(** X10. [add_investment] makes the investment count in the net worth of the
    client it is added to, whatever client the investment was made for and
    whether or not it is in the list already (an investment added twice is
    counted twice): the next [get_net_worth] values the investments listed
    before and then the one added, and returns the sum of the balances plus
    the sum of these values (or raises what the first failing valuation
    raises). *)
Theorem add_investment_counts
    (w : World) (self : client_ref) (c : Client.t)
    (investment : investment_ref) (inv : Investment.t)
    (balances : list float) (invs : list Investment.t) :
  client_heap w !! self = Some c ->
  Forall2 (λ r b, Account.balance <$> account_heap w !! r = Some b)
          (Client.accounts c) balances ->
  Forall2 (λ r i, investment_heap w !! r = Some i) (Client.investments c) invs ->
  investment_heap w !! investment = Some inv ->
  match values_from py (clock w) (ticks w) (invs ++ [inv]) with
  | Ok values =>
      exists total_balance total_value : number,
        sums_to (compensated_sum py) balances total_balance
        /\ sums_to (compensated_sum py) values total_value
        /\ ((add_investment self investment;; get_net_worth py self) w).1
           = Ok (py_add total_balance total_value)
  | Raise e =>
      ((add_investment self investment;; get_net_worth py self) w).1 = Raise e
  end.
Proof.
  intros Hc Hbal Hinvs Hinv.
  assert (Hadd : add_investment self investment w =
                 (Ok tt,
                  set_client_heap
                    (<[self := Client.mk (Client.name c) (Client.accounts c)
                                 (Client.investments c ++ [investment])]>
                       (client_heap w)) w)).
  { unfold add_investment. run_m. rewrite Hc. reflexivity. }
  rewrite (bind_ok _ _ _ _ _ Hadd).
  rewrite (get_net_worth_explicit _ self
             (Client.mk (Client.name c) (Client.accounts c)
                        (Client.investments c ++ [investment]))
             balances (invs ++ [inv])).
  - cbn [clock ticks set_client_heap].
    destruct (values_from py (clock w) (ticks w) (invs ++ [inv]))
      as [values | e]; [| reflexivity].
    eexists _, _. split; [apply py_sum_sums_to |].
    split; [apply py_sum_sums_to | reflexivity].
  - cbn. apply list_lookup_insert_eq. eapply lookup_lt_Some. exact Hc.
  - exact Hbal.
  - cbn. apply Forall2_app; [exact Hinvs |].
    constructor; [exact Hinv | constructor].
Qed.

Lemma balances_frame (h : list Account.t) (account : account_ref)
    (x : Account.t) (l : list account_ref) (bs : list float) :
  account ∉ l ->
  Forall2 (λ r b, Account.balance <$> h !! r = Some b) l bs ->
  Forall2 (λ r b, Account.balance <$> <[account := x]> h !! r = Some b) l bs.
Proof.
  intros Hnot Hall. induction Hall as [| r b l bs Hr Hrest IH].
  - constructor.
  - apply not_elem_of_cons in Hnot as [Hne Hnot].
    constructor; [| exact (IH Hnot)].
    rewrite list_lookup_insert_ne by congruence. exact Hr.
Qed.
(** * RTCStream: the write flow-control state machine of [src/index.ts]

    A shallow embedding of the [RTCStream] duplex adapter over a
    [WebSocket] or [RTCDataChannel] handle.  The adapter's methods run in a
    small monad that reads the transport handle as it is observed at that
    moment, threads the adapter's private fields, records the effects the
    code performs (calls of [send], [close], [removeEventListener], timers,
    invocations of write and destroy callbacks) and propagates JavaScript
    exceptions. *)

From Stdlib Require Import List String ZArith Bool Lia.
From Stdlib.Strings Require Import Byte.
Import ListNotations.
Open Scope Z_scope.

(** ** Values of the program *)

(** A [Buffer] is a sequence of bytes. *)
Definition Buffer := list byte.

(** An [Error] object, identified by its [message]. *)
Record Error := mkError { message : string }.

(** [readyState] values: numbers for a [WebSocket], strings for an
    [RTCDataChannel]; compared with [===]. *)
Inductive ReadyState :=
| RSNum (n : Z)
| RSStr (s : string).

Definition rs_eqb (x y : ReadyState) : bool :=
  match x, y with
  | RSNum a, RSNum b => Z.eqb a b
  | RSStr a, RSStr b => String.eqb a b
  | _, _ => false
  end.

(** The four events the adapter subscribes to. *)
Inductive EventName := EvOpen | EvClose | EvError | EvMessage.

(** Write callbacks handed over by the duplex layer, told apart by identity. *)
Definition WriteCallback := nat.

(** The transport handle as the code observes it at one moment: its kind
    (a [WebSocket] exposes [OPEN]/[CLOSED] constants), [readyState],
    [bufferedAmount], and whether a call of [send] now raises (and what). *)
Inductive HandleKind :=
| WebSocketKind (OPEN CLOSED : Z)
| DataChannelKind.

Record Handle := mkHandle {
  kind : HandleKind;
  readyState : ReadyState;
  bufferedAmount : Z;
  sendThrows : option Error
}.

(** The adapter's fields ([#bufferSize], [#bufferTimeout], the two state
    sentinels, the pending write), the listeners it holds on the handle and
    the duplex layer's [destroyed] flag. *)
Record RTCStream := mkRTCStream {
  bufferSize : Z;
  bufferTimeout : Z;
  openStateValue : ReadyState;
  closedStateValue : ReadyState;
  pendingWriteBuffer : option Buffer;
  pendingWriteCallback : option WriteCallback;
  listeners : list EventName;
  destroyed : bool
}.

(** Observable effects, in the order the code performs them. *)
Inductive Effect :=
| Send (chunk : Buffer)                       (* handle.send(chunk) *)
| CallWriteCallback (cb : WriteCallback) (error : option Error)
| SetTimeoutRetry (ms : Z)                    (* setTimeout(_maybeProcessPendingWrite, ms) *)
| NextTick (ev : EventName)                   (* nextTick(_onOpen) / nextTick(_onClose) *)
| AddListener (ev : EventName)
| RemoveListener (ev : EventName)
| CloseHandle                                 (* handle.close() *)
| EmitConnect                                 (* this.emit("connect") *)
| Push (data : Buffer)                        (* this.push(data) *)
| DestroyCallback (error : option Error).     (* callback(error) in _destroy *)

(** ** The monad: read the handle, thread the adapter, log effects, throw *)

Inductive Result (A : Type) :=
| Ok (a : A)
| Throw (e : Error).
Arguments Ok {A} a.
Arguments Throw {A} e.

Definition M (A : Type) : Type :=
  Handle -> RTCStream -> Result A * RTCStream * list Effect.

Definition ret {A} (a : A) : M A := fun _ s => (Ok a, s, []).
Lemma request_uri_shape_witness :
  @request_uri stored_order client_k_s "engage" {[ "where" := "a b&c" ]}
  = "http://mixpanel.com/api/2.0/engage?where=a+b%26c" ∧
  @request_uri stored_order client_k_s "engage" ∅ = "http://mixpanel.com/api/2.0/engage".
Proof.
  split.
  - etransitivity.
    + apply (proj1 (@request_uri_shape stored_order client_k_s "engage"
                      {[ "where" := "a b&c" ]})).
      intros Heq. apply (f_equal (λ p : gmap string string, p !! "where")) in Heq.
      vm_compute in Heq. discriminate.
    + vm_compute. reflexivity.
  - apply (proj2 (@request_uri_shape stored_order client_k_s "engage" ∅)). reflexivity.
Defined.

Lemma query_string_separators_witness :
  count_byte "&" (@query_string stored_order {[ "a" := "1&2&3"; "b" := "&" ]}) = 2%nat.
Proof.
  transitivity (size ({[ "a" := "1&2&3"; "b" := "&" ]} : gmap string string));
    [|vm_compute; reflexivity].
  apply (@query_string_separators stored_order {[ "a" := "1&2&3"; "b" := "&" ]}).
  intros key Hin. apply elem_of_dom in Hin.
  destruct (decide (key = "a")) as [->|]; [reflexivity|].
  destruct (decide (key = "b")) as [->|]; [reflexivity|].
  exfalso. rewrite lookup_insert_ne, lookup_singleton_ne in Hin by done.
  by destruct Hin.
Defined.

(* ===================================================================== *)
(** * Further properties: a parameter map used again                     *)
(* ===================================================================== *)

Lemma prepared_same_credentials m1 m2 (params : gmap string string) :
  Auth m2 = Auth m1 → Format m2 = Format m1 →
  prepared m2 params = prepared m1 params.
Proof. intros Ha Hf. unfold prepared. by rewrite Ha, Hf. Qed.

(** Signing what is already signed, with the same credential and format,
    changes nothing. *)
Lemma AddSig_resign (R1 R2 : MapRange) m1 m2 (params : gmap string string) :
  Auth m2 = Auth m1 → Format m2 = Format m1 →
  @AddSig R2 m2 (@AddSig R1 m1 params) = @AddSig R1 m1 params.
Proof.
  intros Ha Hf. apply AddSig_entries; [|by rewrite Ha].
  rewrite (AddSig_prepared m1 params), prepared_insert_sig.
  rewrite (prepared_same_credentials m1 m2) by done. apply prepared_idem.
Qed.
------------------------------------------------------------
Description of the task —
Only the lines above from the line with "bufferSize : Z;" to the line with "(* this.push(data) *)", those two lines included, should be reproduced exactly.

Reply to the task —
  bufferSize : Z;
  bufferTimeout : Z;
  openStateValue : ReadyState;
  closedStateValue : ReadyState;
  pendingWriteBuffer : option Buffer;
  pendingWriteCallback : option WriteCallback;
  listeners : list EventName;
  destroyed : bool
}.

(** Observable effects, in the order the code performs them. *)
Inductive Effect :=
| Send (chunk : Buffer)                       (* handle.send(chunk) *)
| CallWriteCallback (cb : WriteCallback) (error : option Error)
| SetTimeoutRetry (ms : Z)                    (* setTimeout(_maybeProcessPendingWrite, ms) *)
| NextTick (ev : EventName)                   (* nextTick(_onOpen) / nextTick(_onClose) *)
| AddListener (ev : EventName)
| RemoveListener (ev : EventName)
| CloseHandle                                 (* handle.close() *)
| EmitConnect                                 (* this.emit("connect") *)
| Push (data : Buffer)                        (* this.push(data) *)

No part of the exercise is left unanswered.